## Exercise description
Which lines of the records below contain the word "keeps"? Copy each of them out.

⁂

(* ===== verification/Replacement.v ===== *)
(** * Frame replacement policies: [storage/os/replacement/replacement_policy.cpp]

    The interface [ReplacementPolicy] is a class of operations with its laws
    ([PolicyLaws]); LRU and FIFO share [OrderedReplacementPolicy], LRU-K keeps
    the last two access stamps of each page and CLOCK a ring with reference
    bits.  The frame manager is verified against the laws only. *)

From S2P Require Import Prelude Types.
From stdpp Require Import pretty sorting.
Local Open Scope Z_scope.

(** ** The interface: [class ReplacementPolicy] *)
Class ReplacementPolicy (P : Type) := {
  on_insert : FrameId → P → P;
  on_access : FrameId → P → P;
  on_pin : FrameId → P → P;
  on_unpin : FrameId → P → P;
  on_remove : FrameId → P → P;
  choose_victim : (FrameId → bool) → M P (option FrameId);
  metadata : FrameId → P → string;
  policy_name : P → string
}.

(** What the frame manager relies on.  [tracked] are the pages the policy
    knows; [choose_victim] does not abort, keeps them, and finds a replaceable
    page exactly when one is tracked. *)
Class PolicyLaws (P : Type) `{!ReplacementPolicy P} := {
  tracked : P → gset FrameId;
  policy_ok : P → Prop;
  on_insert_ok f p : policy_ok p → policy_ok (on_insert f p);
  on_access_ok f p : policy_ok p → policy_ok (on_access f p);
  on_remove_ok f p : policy_ok p → policy_ok (on_remove f p);
  on_pin_id f p : on_pin f p = p;
  on_unpin_id f p : on_unpin f p = p;
  tracked_insert f p : policy_ok p → tracked (on_insert f p) = {[f]} ∪ tracked p;
  tracked_access f p : policy_ok p → f ∈ tracked p → tracked (on_access f p) = tracked p;
  tracked_remove f p : policy_ok p → tracked (on_remove f p) = tracked p ∖ {[f]};
  choose_victim_spec rep p :
    policy_ok p →
    ∃ r p', choose_victim rep p = Some (r, p') ∧ policy_ok p' ∧ tracked p' = tracked p ∧
      match r with
      | Some f => f ∈ tracked p ∧ rep f = true
      | None => ∀ f, f ∈ tracked p → rep f = false
      end
}.

(** ** LRU and FIFO: [OrderedReplacementPolicy]

    [order_] is the linked list, oldest first; [positions_] are the keys of the
    map from pages to their list nodes. *)
Record Ordered : Type := mkOrdered {
  touch_on_access_ : bool;
  order_ : list FrameId;
  positions_ : gset FrameId
}.

Definition ordered_on_remove (f : FrameId) (p : Ordered) : Ordered :=
  if bool_decide (f ∈ positions_ p)
  then mkOrdered (touch_on_access_ p) (list_remove1 f (order_ p)) (positions_ p ∖ {[f]})
  else p.

Definition ordered_on_insert (f : FrameId) (p : Ordered) : Ordered :=
  let p1 := ordered_on_remove f p in
  mkOrdered (touch_on_access_ p1) (order_ p1 ++ [f]) ({[f]} ∪ positions_ p1).

Definition ordered_on_access (f : FrameId) (p : Ordered) : Ordered :=
  if touch_on_access_ p then
    if bool_decide (f ∈ positions_ p)
    then mkOrdered true (list_remove1 f (order_ p) ++ [f]) (positions_ p)
    else p
  else p.

Fixpoint ordered_scan (rep : FrameId → bool) (l : list FrameId) : option FrameId :=
  match l with
  | [] => None
  | f :: l' => if rep f then Some f else ordered_scan rep l'
  end.

Definition ordered_choose_victim (rep : FrameId → bool) : M Ordered (option FrameId) :=
  λ p, Some (ordered_scan rep (order_ p), p).

Fixpoint ordered_index (f : FrameId) (l : list FrameId) (index : nat) : option nat :=
  match l with
  | [] => None
  | c :: l' => if FrameId_equal_to c f then Some index else ordered_index f l' (S index)
  end.

Definition ordered_metadata (f : FrameId) (p : Ordered) : string :=
  match ordered_index f (order_ p) 0 with
  | Some i => String.append "order=" (pretty i)
  | None => "order=unknown"
  end.

Definition LRUReplacementPolicy : Ordered := mkOrdered true [] ∅.
Definition FIFOReplacementPolicy : Ordered := mkOrdered false [] ∅.
Definition ordered_name (p : Ordered) : string := if touch_on_access_ p then "LRU" else "FIFO".

#[global] Instance Ordered_policy : ReplacementPolicy Ordered := {|
  on_insert := ordered_on_insert;
  on_access := ordered_on_access;
  on_pin _ p := p;
  on_unpin _ p := p;
  on_remove := ordered_on_remove;
  choose_victim := ordered_choose_victim;
  metadata := ordered_metadata;
  policy_name := ordered_name
|}.

(** Nodes and positions agree, and no page is listed twice. *)
Definition ordered_ok (p : Ordered) : Prop :=
  NoDup (order_ p) ∧ ∀ f, f ∈ positions_ p ↔ f ∈ order_ p.

Lemma ordered_scan_spec rep l :
  match ordered_scan rep l with
  | Some f => ∃ l1 l2, l = l1 ++ f :: l2 ∧ rep f = true ∧ Forall (λ g, rep g = false) l1
  | None => Forall (λ g, rep g = false) l
  end.
Proof.
  induction l as [|f l IH]; cbn; [constructor|]. destruct (rep f) eqn:E.
  - exists [], l. auto.
  - destruct (ordered_scan rep l) as [g|].
    + destruct IH as (l1 & l2 & -> & Hg & Hl1). exists (f :: l1), l2. auto.
    + by constructor.
Qed.

Lemma ordered_remove_ok f p : ordered_ok p → ordered_ok (ordered_on_remove f p).
Proof.
  intros [Hnd Hpos]. unfold ordered_on_remove. case_bool_decide; [|done].
  split; cbn; [by apply list_remove1_NoDup|]. intros g.
  rewrite elem_of_list_remove1, elem_of_difference, elem_of_singleton, Hpos by done. naive_solver.
Qed.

⁂

## Result below
    ([PolicyLaws]); LRU and FIFO share [OrderedReplacementPolicy], LRU-K keeps
    knows; [choose_victim] does not abort, keeps them, and finds a replaceable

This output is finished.